***** WORKING DATA *****

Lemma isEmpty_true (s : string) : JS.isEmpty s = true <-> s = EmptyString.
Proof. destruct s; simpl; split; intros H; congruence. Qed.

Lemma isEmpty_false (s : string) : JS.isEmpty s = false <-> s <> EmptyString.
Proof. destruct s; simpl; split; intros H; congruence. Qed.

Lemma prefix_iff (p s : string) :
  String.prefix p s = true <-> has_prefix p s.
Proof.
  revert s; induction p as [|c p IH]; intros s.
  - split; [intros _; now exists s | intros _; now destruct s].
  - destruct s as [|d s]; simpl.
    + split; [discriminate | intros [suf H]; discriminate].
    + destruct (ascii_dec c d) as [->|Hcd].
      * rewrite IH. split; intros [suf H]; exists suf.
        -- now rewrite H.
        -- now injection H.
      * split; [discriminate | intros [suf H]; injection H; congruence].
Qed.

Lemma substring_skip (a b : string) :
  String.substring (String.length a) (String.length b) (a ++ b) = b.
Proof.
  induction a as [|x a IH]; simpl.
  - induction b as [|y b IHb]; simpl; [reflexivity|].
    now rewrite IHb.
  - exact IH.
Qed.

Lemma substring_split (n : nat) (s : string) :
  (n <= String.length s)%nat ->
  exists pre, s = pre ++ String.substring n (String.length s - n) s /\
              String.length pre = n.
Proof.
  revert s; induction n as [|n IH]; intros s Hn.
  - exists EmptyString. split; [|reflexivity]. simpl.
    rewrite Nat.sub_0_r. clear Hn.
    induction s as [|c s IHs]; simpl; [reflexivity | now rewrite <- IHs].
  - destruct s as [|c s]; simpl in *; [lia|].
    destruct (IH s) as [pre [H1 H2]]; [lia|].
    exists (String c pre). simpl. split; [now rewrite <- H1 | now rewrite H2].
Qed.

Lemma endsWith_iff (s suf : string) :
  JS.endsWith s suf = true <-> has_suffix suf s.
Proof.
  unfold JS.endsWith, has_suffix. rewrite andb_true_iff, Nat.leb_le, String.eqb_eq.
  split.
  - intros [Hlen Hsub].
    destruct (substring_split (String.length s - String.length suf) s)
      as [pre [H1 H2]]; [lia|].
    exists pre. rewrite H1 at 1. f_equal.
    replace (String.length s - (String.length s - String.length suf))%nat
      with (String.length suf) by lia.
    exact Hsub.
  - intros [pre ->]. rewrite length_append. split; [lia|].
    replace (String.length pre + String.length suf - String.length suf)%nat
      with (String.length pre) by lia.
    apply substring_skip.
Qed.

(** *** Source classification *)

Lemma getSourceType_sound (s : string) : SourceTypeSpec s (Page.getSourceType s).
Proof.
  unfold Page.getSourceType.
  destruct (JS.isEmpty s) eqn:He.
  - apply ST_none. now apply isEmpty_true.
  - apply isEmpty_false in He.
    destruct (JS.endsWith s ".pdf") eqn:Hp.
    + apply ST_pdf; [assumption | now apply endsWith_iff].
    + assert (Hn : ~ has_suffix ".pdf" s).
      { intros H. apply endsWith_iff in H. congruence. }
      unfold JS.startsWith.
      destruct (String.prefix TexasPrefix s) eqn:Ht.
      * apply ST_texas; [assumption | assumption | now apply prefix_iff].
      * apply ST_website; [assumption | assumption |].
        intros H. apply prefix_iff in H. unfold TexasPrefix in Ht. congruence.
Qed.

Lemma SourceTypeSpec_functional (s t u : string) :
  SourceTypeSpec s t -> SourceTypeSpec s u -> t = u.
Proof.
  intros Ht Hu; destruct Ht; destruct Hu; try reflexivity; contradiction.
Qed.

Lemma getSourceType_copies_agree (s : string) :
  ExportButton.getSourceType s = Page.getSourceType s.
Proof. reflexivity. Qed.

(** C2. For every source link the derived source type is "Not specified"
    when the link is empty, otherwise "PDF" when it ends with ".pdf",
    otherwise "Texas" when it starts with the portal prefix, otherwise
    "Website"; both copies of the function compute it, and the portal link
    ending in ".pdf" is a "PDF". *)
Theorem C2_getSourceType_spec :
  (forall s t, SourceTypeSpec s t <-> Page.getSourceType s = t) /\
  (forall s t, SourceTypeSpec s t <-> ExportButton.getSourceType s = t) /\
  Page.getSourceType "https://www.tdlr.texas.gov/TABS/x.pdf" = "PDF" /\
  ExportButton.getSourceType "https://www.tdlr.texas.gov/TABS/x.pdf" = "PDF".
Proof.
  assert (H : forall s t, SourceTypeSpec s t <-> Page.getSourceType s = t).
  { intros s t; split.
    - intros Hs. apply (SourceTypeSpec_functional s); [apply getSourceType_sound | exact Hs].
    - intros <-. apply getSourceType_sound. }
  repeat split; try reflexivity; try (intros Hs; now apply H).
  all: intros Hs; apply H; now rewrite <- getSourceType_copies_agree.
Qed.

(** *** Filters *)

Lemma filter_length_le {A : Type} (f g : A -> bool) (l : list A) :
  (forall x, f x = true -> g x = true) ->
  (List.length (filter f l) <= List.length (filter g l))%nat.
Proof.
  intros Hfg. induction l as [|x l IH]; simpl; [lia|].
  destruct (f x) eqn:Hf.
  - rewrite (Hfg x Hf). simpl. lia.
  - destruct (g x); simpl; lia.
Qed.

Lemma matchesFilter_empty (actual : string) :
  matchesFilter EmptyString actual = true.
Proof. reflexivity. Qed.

*****

Your reply should contain every record, unchanged and complete.

Lemma isEmpty_true (s : string) : JS.isEmpty s = true <-> s = EmptyString.
Proof. destruct s; simpl; split; intros H; congruence. Qed.

Lemma isEmpty_false (s : string) : JS.isEmpty s = false <-> s <> EmptyString.
Proof. destruct s; simpl; split; intros H; congruence. Qed.

Lemma prefix_iff (p s : string) :
  String.prefix p s = true <-> has_prefix p s.
Proof.
  revert s; induction p as [|c p IH]; intros s.
  - split; [intros _; now exists s | intros _; now destruct s].
  - destruct s as [|d s]; simpl.
    + split; [discriminate | intros [suf H]; discriminate].
    + destruct (ascii_dec c d) as [->|Hcd].
      * rewrite IH. split; intros [suf H]; exists suf.
        -- now rewrite H.
        -- now injection H.
      * split; [discriminate | intros [suf H]; injection H; congruence].
Qed.

Lemma substring_skip (a b : string) :
  String.substring (String.length a) (String.length b) (a ++ b) = b.
Proof.
  induction a as [|x a IH]; simpl.
  - induction b as [|y b IHb]; simpl; [reflexivity|].
    now rewrite IHb.
  - exact IH.
Qed.

Lemma substring_split (n : nat) (s : string) :
  (n <= String.length s)%nat ->
  exists pre, s = pre ++ String.substring n (String.length s - n) s /\
              String.length pre = n.
Proof.
  revert s; induction n as [|n IH]; intros s Hn.
  - exists EmptyString. split; [|reflexivity]. simpl.
    rewrite Nat.sub_0_r. clear Hn.
    induction s as [|c s IHs]; simpl; [reflexivity | now rewrite <- IHs].
  - destruct s as [|c s]; simpl in *; [lia|].
    destruct (IH s) as [pre [H1 H2]]; [lia|].
    exists (String c pre). simpl. split; [now rewrite <- H1 | now rewrite H2].
Qed.

Lemma endsWith_iff (s suf : string) :
  JS.endsWith s suf = true <-> has_suffix suf s.
Proof.
  unfold JS.endsWith, has_suffix. rewrite andb_true_iff, Nat.leb_le, String.eqb_eq.
  split.
  - intros [Hlen Hsub].
    destruct (substring_split (String.length s - String.length suf) s)
      as [pre [H1 H2]]; [lia|].
    exists pre. rewrite H1 at 1. f_equal.
    replace (String.length s - (String.length s - String.length suf))%nat
      with (String.length suf) by lia.
    exact Hsub.
  - intros [pre ->]. rewrite length_append. split; [lia|].
    replace (String.length pre + String.length suf - String.length suf)%nat
      with (String.length pre) by lia.
    apply substring_skip.
Qed.

(** *** Source classification *)

Lemma getSourceType_sound (s : string) : SourceTypeSpec s (Page.getSourceType s).
Proof.
  unfold Page.getSourceType.
  destruct (JS.isEmpty s) eqn:He.
  - apply ST_none. now apply isEmpty_true.
  - apply isEmpty_false in He.
    destruct (JS.endsWith s ".pdf") eqn:Hp.
    + apply ST_pdf; [assumption | now apply endsWith_iff].
    + assert (Hn : ~ has_suffix ".pdf" s).
      { intros H. apply endsWith_iff in H. congruence. }
      unfold JS.startsWith.
      destruct (String.prefix TexasPrefix s) eqn:Ht.
      * apply ST_texas; [assumption | assumption | now apply prefix_iff].
      * apply ST_website; [assumption | assumption |].
        intros H. apply prefix_iff in H. unfold TexasPrefix in Ht. congruence.
Qed.

Lemma SourceTypeSpec_functional (s t u : string) :
  SourceTypeSpec s t -> SourceTypeSpec s u -> t = u.
Proof.
  intros Ht Hu; destruct Ht; destruct Hu; try reflexivity; contradiction.
Qed.

Lemma getSourceType_copies_agree (s : string) :
  ExportButton.getSourceType s = Page.getSourceType s.
Proof. reflexivity. Qed.

(** C2. For every source link the derived source type is "Not specified"
    when the link is empty, otherwise "PDF" when it ends with ".pdf",
    otherwise "Texas" when it starts with the portal prefix, otherwise
    "Website"; both copies of the function compute it, and the portal link
    ending in ".pdf" is a "PDF". *)
Theorem C2_getSourceType_spec :
  (forall s t, SourceTypeSpec s t <-> Page.getSourceType s = t) /\
  (forall s t, SourceTypeSpec s t <-> ExportButton.getSourceType s = t) /\
  Page.getSourceType "https://www.tdlr.texas.gov/TABS/x.pdf" = "PDF" /\
  ExportButton.getSourceType "https://www.tdlr.texas.gov/TABS/x.pdf" = "PDF".
Proof.
  assert (H : forall s t, SourceTypeSpec s t <-> Page.getSourceType s = t).
  { intros s t; split.
    - intros Hs. apply (SourceTypeSpec_functional s); [apply getSourceType_sound | exact Hs].
    - intros <-. apply getSourceType_sound. }
  repeat split; try reflexivity; try (intros Hs; now apply H).
  all: intros Hs; apply H; now rewrite <- getSourceType_copies_agree.
Qed.

(** *** Filters *)

Lemma filter_length_le {A : Type} (f g : A -> bool) (l : list A) :
  (forall x, f x = true -> g x = true) ->
  (List.length (filter f l) <= List.length (filter g l))%nat.
Proof.
  intros Hfg. induction l as [|x l IH]; simpl; [lia|].
  destruct (f x) eqn:Hf.
  - rewrite (Hfg x Hf). simpl. lia.
  - destruct (g x); simpl; lia.
Qed.

Lemma matchesFilter_empty (actual : string) :
  matchesFilter EmptyString actual = true.
Proof. reflexivity. Qed.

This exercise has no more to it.